NBA Pushes for $1B Team Valuations as Investor Pitch for Europe League Gains Momentum
- jaygreene81
- 3 days ago
- 2 min read

The National Basketball Association (NBA) is reportedly courting private capital for a proposed new European basketball league project. Bloomberg reports that the league is pitching potential investors on team valuations of up to $1 billion per franchise as part of its bid to launch an ambitious foothold in the European market.
At the heart of the plan is an effort to establish a permanent franchise structure that could rival existing competitions in Europe, with the NBA offering prospective owners and investors a compelling financial model based on robust media rights, commercial sponsorship growth and franchise valuation growth benchmarks the league has already exceeded domestically in North America.
Sources familiar with the initiative tell Bloomberg that the NBA intends to open a data room for investors in the coming days, providing detailed financial projections and operational frameworks as part of a broader pitch that could kick off with regular-season games staged in London and Berlin. These showcase events are designed not just to grow the sport’s European fan base, but to build investor confidence in a sustained league structure backed by franchise economics.

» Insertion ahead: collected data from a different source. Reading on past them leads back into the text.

Lemma configure_broker_integration_upserts_witness :
  snd (configure_broker_integration
         Estate.service (JStr "F") Estate.settings []) =
  [mkRequest GET (url_org_integrations (JStr "F"))
             [("version", JStr "2024-10-15")] None;
   integration_create (JStr "F") (JStr "snyk-broker") Estate.settings]
  /\
  snd (configure_broker_integration
         Estate.service (JStr "E") Estate.settings []) =
  [mkRequest GET (url_org_integrations (JStr "E"))
             [("version", JStr "2024-10-15")] None;
   integration_update (JStr "E") (JStr "n2") Estate.settings].
Proof.
  split.
  - apply (proj1 (configure_broker_integration_upserts
                    Estate.service (JStr "F") Estate.settings [] []
                    [mkRequest GET (url_org_integrations (JStr "F"))
                               [("version", JStr "2024-10-15")] None]
                    eq_refl)).
    reflexivity.
  - destruct (proj2 (configure_broker_integration_upserts
                       Estate.service (JStr "E") Estate.settings []
                       [Scenario.integration "n2" "Snyk-Broker" "conn1";
                        Scenario.integration "n3" "broker" "conn2"]
                       [mkRequest GET (url_org_integrations (JStr "E"))
                                  [("version", JStr "2024-10-15")] None]
                       eq_refl)
                    (Scenario.integration "n2" "Snyk-Broker" "conn1")
                    [Scenario.integration "n3" "broker" "conn2"] eq_refl)
      as [broker_id [Hid Htrace]].
    vm_compute in Hid. injection Hid as <-. exact Htrace.
Defined.

(* ===================================================================== *)
(** * Broker integrations and organization names *)
(* ===================================================================== *)

Lemma prefix_app_contains (a b : string) :
  forall s, String.prefix (a ++ b) s = true -> contains b s = true.
Proof.
  induction a as [| c a IH]; intros s H.
  - change (String.prefix b s = true) in H.
    destruct s; cbn [contains]; rewrite H; reflexivity.
  - destruct s as [| d s]; simpl in H; [discriminate |].
    destruct (ascii_dec c d); [| discriminate].
    simpl. rewrite (IH s H). apply orb_true_r.
Qed.

Lemma contains_app (a b : string) :
  forall s, contains (a ++ b) s = true -> contains b s = true.
Proof.
  induction s as [| d s IH]; intros H.
  - cbn [contains] in H. rewrite orb_false_r in H.
    apply (prefix_app_contains a b). exact H.
  - change (contains (a ++ b) (String d s))
      with (String.prefix (a ++ b) (String d s) || contains (a ++ b) s) in H.
    apply orb_true_iff in H. destruct H as [H | H].
    + apply (prefix_app_contains a b). exact H.
    + change (contains b (String d s))
        with (String.prefix b (String d s) || contains b s).
      rewrite (IH H). apply orb_true_r.
Qed.

Lemma snyk_broker_redundant (s : string) :
  contains "broker" s || contains "snyk-broker" s = contains "broker" s.
Proof.
  destruct (contains "broker" s) eqn:E; [reflexivity |].
  destruct (contains "snyk-broker" s) eqn:E'; [| reflexivity].
  rewrite (contains_app "snyk-" "broker" s E') in E. discriminate.
Qed.

Lemma is_broker_typed integration keep :
  is_broker integration = Ok keep -> keep = broker_typed integration.
Proof.
  unfold is_broker, broker_typed.
  destruct integration as [| | | | | members]; simpl; try discriminate.
  destruct (lookup "attributes" members) as [[| | | | | attrs] |]; simpl;
    try discriminate.
  - destruct (lookup "type" attrs) as [[| | | ty | |] |]; simpl;
      try discriminate.
    + intros H. injection H as <-. apply snyk_broker_redundant.
    + intros H. injection H as <-. reflexivity.
  - intros H. injection H as <-. reflexivity.
Qed.

Lemma select_brokers_filter integrations kept :
  select_brokers integrations = Ok kept ->
  kept = filter broker_typed integrations.
Proof.
  revert kept. induction integrations as [| i rest IH]; intros kept; simpl.
  - intros H. injection H as <-. reflexivity.
  - destruct (is_broker i) as [keep | e] eqn:Ei; simpl; [| discriminate].
    destruct (select_brokers rest) as [kept' | e]; simpl; [| discriminate].
    intros H. injection H as <-. rewrite <- (IH kept' eq_refl).
    rewrite <- (is_broker_typed _ _ Ei). destruct keep; reflexivity.
Qed.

The structure being discussed reportedly includes 12 to 16 franchises, with a model that would see the NBA retain a 50% ownership stake while the remainder is sold to private equity, institutional investors, and strategic partners. Bloomberg has noted that teams and advisors such as JPMorgan and The Raine Group are already engaged in investor discussions, highlighting the seriousness with which the league is approaching the commercial build-out.

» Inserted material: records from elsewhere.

(* ===== verification/F64.v ===== *)
(** * Binary64 arithmetic

    Rust's [f64], on the reference definition of IEEE 754 of the standard
    library ([SpecFloat] at precision 53 and maximal exponent 1024), with the
    casts the source uses.  [scaled_range] bounds the product of a [u32] with a
    constant after its cast back, which is how the fee window computes its caps. *)

From Stdlib Require Import SpecFloat.
From S2P Require Import Prelude.

Notation f64 := spec_float.

Definition f64_add : f64 -> f64 -> f64 := SFadd 53 1024.
Definition f64_sub : f64 -> f64 -> f64 := SFsub 53 1024.
Definition f64_mul : f64 -> f64 -> f64 := SFmul 53 1024.
Definition f64_div : f64 -> f64 -> f64 := SFdiv 53 1024.

(** [n as f64] for an unsigned integer: round to nearest, ties to even. *)
Definition of_uint (n : Z) : f64 := binary_normalize 53 1024 n 0 false.

(** A decimal literal [num/den]: the quotient of two exact floats is the float
    nearest to it. *)
Definition literal (num den : Z) : f64 := f64_div (of_uint num) (of_uint den).

Definition floor_pos (m : positive) (e : Z) : Z := if 0 <=? e then Zpos m * 2 ^ e else Zpos m / 2 ^ (- e).

(** [x as u<w>]: truncation, saturating at both ends, zero for NaN. *)
Definition to_uint (w : Z) (x : f64) : Z :=
  match x with
  | S754_finite false m e => Z.min (2 ^ w - 1) (floor_pos m e)
  | S754_infinity false => 2 ^ w - 1
  | _ => 0
  end.

(** [f64::ceil], on the finite floats the source applies it to. *)
Definition to_uint_ceil (w : Z) (x : f64) : Z :=
  match x with
  | S754_finite false m e =>
      Z.min (2 ^ w - 1) (if 0 <=? e then Zpos m * 2 ^ e else - (- Zpos m / 2 ^ (- e)))
  | S754_infinity false => 2 ^ w - 1
  | _ => 0
  end.

(** ** Rounding *)

Lemma digits2_spec (p : positive) : 2 ^ (Zpos (digits2_pos p) - 1) <= Zpos p < 2 ^ Zpos (digits2_pos p).
Proof.
  induction p as [p IH | p IH |]; cbn [digits2_pos]; [| | done];
    rewrite Pos2Z.inj_succ;
    replace (Z.succ (Zpos (digits2_pos p)) - 1) with (Z.succ (Zpos (digits2_pos p) - 1)) by lia;
    rewrite !Z.pow_succ_r by lia; lia.
Qed.

Lemma digits2_bound (p : positive) (n : Z) : Zpos p < 2 ^ n -> 0 <= n -> Zpos (digits2_pos p) <= n.
Proof.
  intros Hp Hn. destruct (Z.le_gt_cases (Zpos (digits2_pos p)) n) as [? | Hlt]; [done |].
  pose proof (digits2_spec p) as [Hl _].
  assert (2 ^ n <= 2 ^ (Zpos (digits2_pos p) - 1)) by (apply Z.pow_le_mono_r; lia). lia.
Qed.

Lemma digits2_at_least (p : positive) (n : Z) : 2 ^ n <= Zpos p -> n + 1 <= Zpos (digits2_pos p).
Proof.
  intros Hp. destruct (Z.le_gt_cases (n + 1) (Zpos (digits2_pos p))) as [? | Hlt]; [done |].
  pose proof (digits2_spec p) as [_ Hu].
  assert (2 ^ Zpos (digits2_pos p) <= 2 ^ n) by (apply Z.pow_le_mono_r; lia). lia.
Qed.

Lemma shr_1_m (r : shr_record) : 0 <= shr_m r -> shr_m (shr_1 r) = shr_m r / 2.
Proof.
  destruct r as [m r s]. cbn [shr_m]. intros Hm. rewrite <- Z.div2_div.
  destruct m as [|[p|p|]|p]; cbn; lia.
Qed.

Lemma iter_shr_m (n : positive) (r : shr_record) :
  0 <= shr_m r -> shr_m (SpecFloat.iter_pos shr_1 n r) = shr_m r / 2 ^ Zpos n.
Proof.
  revert r. induction n as [n IH | n IH |]; intros r Hr; cbn [SpecFloat.iter_pos].
  - assert (0 <= shr_m (shr_1 r)) as H1 by (rewrite shr_1_m by done; apply Z.div_pos; lia).
    rewrite IH, IH; [| done | rewrite IH by done; apply Z.div_pos; lia].
    rewrite shr_1_m by done. rewrite !Z.div_div by lia. f_equal.
    replace (Zpos n~1) with (Zpos n + Zpos n + 1) by lia. rewrite !Z.pow_add_r by lia. ring.
  - rewrite IH, IH; [| done | rewrite IH by done; apply Z.div_pos; lia].
    rewrite Z.div_div by lia. f_equal.
    replace (Zpos n~0) with (Zpos n + Zpos n) by lia. rewrite !Z.pow_add_r by lia. ring.
  - by rewrite shr_1_m.
Qed.

Lemma round_nearest_even_cases (m : Z) (l : location) :
  round_nearest_even m l = m \/ round_nearest_even m l = m + 1.
Proof. destruct l as [|[| |]]; cbn; [auto | destruct (Z.even m); auto | auto | auto]. Qed.

Lemma shr_fexp_id (m e : Z) :
  fexp 53 1024 (Zdigits2 m + e) <= e -> shr_fexp 53 1024 m e loc_Exact = (Build_shr_record m false false, e).
Proof.
  intros H. unfold shr_fexp, shr. cbn [shr_record_of_loc].
  destruct (fexp 53 1024 (Zdigits2 m + e) - e) eqn:E; [done | lia | done].
Qed.

(** A mantissa that fits is kept. *)
Lemma round_exact (m : positive) (e : Z) :
  Zpos (digits2_pos m) <= 53 -> -1074 <= e <= 971 -> fexp 53 1024 (Zpos (digits2_pos m) + e) <= e ->
  binary_round_aux 53 1024 false (Zpos m) e loc_Exact = S754_finite false m e.
Proof.
  intros Hd He Hf. unfold binary_round_aux. rewrite shr_fexp_id by done. cbn -[Z.leb shr_fexp].
  rewrite shr_fexp_id by done. cbn [shr_m]. by destruct (Z.leb_spec e (1024 - 53)); [| lia].
Qed.

(** A longer one is cut to 53 bits and possibly incremented. *)
Lemma round_cut (m : positive) (e : Z) :
  let n := Zpos (digits2_pos m) - 53 in
  0 < n -> -1074 <= e + n <= 900 ->
  exists r e' k, binary_round_aux 53 1024 false (Zpos m) e loc_Exact = S754_finite false r e' /\
    e + n <= e' /\ Zpos r * 2 ^ (e' - (e + n)) = k /\ Zpos m / 2 ^ n <= k <= Zpos m / 2 ^ n + 1.
Proof.
  intros n Hn He. unfold binary_round_aux.
  assert (shr_fexp 53 1024 (Zpos m) e loc_Exact =
    (SpecFloat.iter_pos shr_1 (Z.to_pos n) (Build_shr_record (Zpos m) false false), e + n)) as ->.
  { unfold shr_fexp, shr. cbn [shr_record_of_loc Zdigits2].
    replace (fexp 53 1024 (Zpos (digits2_pos m) + e) - e) with n by (unfold fexp, emin; lia).
    destruct n eqn:En; [lia | by cbn [Z.to_pos] | lia]. }
  set (rec := SpecFloat.iter_pos shr_1 _ _). assert (shr_m rec = Zpos m / 2 ^ n) as Hq.
  { unfold rec. rewrite iter_shr_m by done. cbn [shr_m]. by rewrite Z2Pos.id. }
  set (q := Zpos m / 2 ^ n) in *. pose proof (digits2_spec m) as [Hl Hu].
  assert (2 ^ 52 <= q < 2 ^ 53) as [Hq1 Hq2].
  { unfold q. split.
    - apply Z.div_le_lower_bound; [lia |]. rewrite <- Z.pow_add_r by lia.
      by replace (n + 52) with (Zpos (digits2_pos m) - 1) by lia.
    - apply Z.div_lt_upper_bound; [lia |]. rewrite <- Z.pow_add_r by lia.
      by replace (n + 53) with (Zpos (digits2_pos m)) by lia. }
  rewrite Hq. set (r0 := round_nearest_even q (loc_of_shr_record rec)).
  assert (q <= r0 <= q + 1) as Hr0 by (destruct (round_nearest_even_cases q (loc_of_shr_record rec)); unfold r0; lia).
  destruct (Z.eq_dec r0 (2 ^ 53)) as [E | Hne].
  - rewrite E. unfold shr_fexp, shr. cbn [shr_record_of_loc].
    replace (fexp 53 1024 (Zdigits2 (2 ^ 53) + (e + n)) - (e + n)) with 1
      by (unfold fexp, emin; change (Zdigits2 (2 ^ 53)) with 54; lia).
    cbn -[Z.leb]. destruct (Z.leb_spec (e + n + 1) (1024 - 53)) as [_ | ?]; [| lia].
    exists 4503599627370496%positive, (e + n + 1), (2 ^ 53). split; [done |]. split; [lia |].
    split; [| lia]. replace (e + n + 1 - (e + n)) with 1 by lia. reflexivity.
  - destruct r0 as [|r0'|] eqn:Er; [lia | | lia].
    assert (Zpos (digits2_pos r0') = 53) as Hd.
    { pose proof (digits2_bound r0' 53 ltac:(lia) ltac:(lia)).
      pose proof (digits2_at_least r0' 52 ltac:(lia)). lia. }
    rewrite shr_fexp_id by (cbn [Zdigits2]; rewrite Hd; unfold fexp, emin; lia). cbn [shr_m].
    destruct (Z.leb_spec (e + n) (1024 - 53)) as [_ | ?]; [| lia].
    exists r0', (e + n), (Zpos r0'). split; [done |]. split; [lia |]. split; [| lia].
    rewrite Z.sub_diag. lia.
Qed.

Lemma iter_xO (m k : positive) : Zpos (Pos.iter xO m k) = Zpos m * 2 ^ Zpos k.
Proof.
  induction k as [|k IH] using Pos.peano_ind; [cbn; lia |].
  rewrite Pos.iter_succ, Pos2Z.inj_xO, IH, Pos2Z.inj_succ, Z.pow_succ_r by lia. ring.
Qed.

(** Integers below 2^53 are represented exactly, with a full mantissa. *)
Lemma of_uint_exact (p : positive) :
  Zpos p < 2 ^ 53 -> let k := 53 - Zpos (digits2_pos p) in
  exists mp, of_uint (Zpos p) = S754_finite false mp (- k) /\ Zpos mp = Zpos p * 2 ^ k /\
    2 ^ 52 <= Zpos mp < 2 ^ 53.
Proof.
  intros Hp k. pose proof (digits2_bound p 53 Hp ltac:(lia)) as Hd. pose proof (digits2_spec p) as [Hl Hu].
  assert (forall mp, Zpos mp = Zpos p * 2 ^ k -> 2 ^ 52 <= Zpos mp < 2 ^ 53) as Hrange.
  { intros mp ->.
    assert (2 ^ 52 = 2 ^ (Zpos (digits2_pos p) - 1) * 2 ^ k) as E1
      by (rewrite <- Z.pow_add_r by lia; f_equal; lia).
    assert (2 ^ 53 = 2 ^ Zpos (digits2_pos p) * 2 ^ k) as E2
      by (rewrite <- Z.pow_add_r by lia; f_equal; lia).
    rewrite E1, E2. split; [apply Z.mul_le_mono_nonneg_r | apply Z.mul_lt_mono_pos_r]; lia. }
  assert (exists mp, shl_align p 0 (- k) = (mp, - k) /\ Zpos mp = Zpos p * 2 ^ k) as (mp & Ea & Hmp).
  { unfold shl_align. rewrite Z.sub_0_r. destruct k as [|k'|k'] eqn:Ek; [| | lia].
    - exists p. split; [done | lia].
    - exists (Pos.iter xO p k'). split; [done | apply iter_xO]. }
  exists mp. split; [| by auto]. unfold of_uint, binary_normalize, binary_round.
  replace (fexp 53 1024 (Zpos (digits2_pos p) + 0)) with (- k) by (unfold fexp, emin; lia). rewrite Ea.
  specialize (Hrange mp Hmp). pose proof (digits2_bound mp 53 ltac:(lia) ltac:(lia)).
  apply round_exact; unfold fexp, emin; lia.
Qed.

Lemma floor_pos_scaled (r : positive) (e f : Z) :
  f <= e -> f <= 0 -> floor_pos r e = Zpos r * 2 ^ (e - f) / 2 ^ (- f).
Proof.
  intros Hf H0. unfold floor_pos. destruct (Z.leb_spec 0 e) as [He | He].
  - replace (e - f) with (e + - f) by lia. rewrite Z.pow_add_r, Z.mul_assoc by lia. symmetry.
    apply Z.div_mul. lia.
  - replace (- f) with ((e - f) + - e) by lia. rewrite Z.pow_add_r by lia. symmetry.
    rewrite (Z.mul_comm (Zpos r)). apply Z.div_mul_cancel_l; lia.
Qed.

(** The cast product of a [u32] with a constant [c / 2^d]: at least the exact
    floor, and above the exact product by less than [2^(32-d)]. *)
Lemma scaled_range (p c : positive) (d : Z) :
  Zpos p < 2 ^ 32 -> 2 ^ 52 <= Zpos c < 2 ^ 53 -> 52 <= d <= 60 ->
  exists t, to_uint 32 (f64_mul (of_uint (Zpos p)) (S754_finite false c (- d))) = Z.min (2 ^ 32 - 1) t /\
    Zpos p * Zpos c / 2 ^ d <= t /\ t * 2 ^ d <= Zpos p * Zpos c + 2 ^ 32.
Proof.
  intros Hp Hc Hd. destruct (of_uint_exact p) as (mp & Ep & Hmp & Hrange); [lia |].
  pose proof (digits2_bound p 32 Hp ltac:(lia)) as Hdp. set (k := 53 - Zpos (digits2_pos p)) in *.
  rewrite Ep. unfold f64_mul, SFmul. cbn [xorb].
  assert (2 ^ 104 <= Zpos (mp * c) < 2 ^ 106) as Hprod.
  { rewrite Pos2Z.inj_mul. replace (2 ^ 104) with (2 ^ 52 * 2 ^ 52) by done.
    replace (2 ^ 106) with (2 ^ 53 * 2 ^ 53) by done.
    split; [apply Z.mul_le_mono_nonneg | apply Z.mul_lt_mono_nonneg]; lia. }
  pose proof (digits2_bound (mp * c) 106 ltac:(lia) ltac:(lia)) as Hd1.
  pose proof (digits2_at_least (mp * c) 104 ltac:(lia)) as Hd2.
  destruct (round_cut (mp * c) (- k + - d)) as (r & e & kk & -> & He & Hkk & Hq); [lia | lia |].
  set (n := Zpos (digits2_pos (mp * c)) - 53) in *. set (f := - k + - d + n) in *.
  exists (floor_pos r e). split; [done |]. rewrite (floor_pos_scaled r e f) by lia. rewrite Hkk.
  assert (2 ^ (- f) * 2 ^ n = 2 ^ d * 2 ^ k) as Hs
    by (rewrite <- !Z.pow_add_r by lia; f_equal; lia).
  rewrite Pos2Z.inj_mul, Hmp in Hq.
  replace (Zpos p * 2 ^ k * Zpos c) with (Zpos p * Zpos c * 2 ^ k) in Hq by ring.
  set (N := Zpos p * Zpos c) in *. split.
  - replace (N / 2 ^ d) with (N * 2 ^ k / 2 ^ n / 2 ^ (- f)).
    + apply Z.div_le_mono; lia.
    + rewrite Z.div_div, (Z.mul_comm (2 ^ n)), Hs by lia. rewrite (Z.mul_comm (2 ^ d)), (Z.mul_comm N).
      apply Z.div_mul_cancel_l; lia.
  - apply (Z.mul_le_mono_pos_r _ _ (2 ^ k)); [lia |]. rewrite <- Z.mul_assoc, <- Hs, Z.mul_assoc.
    assert (kk / 2 ^ (- f) * 2 ^ (- f) <= kk) by (rewrite Z.mul_comm; apply Z.mul_div_le; lia).
    assert (N * 2 ^ k / 2 ^ n * 2 ^ n <= N * 2 ^ k) by (rewrite Z.mul_comm; apply Z.mul_div_le; lia).
    assert (2 ^ n <= 2 ^ 32 * 2 ^ k) by (rewrite <- Z.pow_add_r by lia; apply Z.pow_le_mono_r; lia). nia.
Qed.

This push occurs against a backdrop of ongoing dialogue between the NBA, FIBA, and European stakeholders, with some EuroLeague clubs reportedly weighing participation while still balancing domestic league commitments. The move has stirred debate within European basketball circles about competitive impact and governance rights, but league executives are framing the proposal as an evolution of the sport’s global commercial architecture.
If executed, the NBA’s Europe league initiative could fundamentally reshape the sport’s structure on the continent, bridging American franchise economics with European market depth, and potentially unlocking new media and sponsorship revenue streams through aligned franchise valuation models.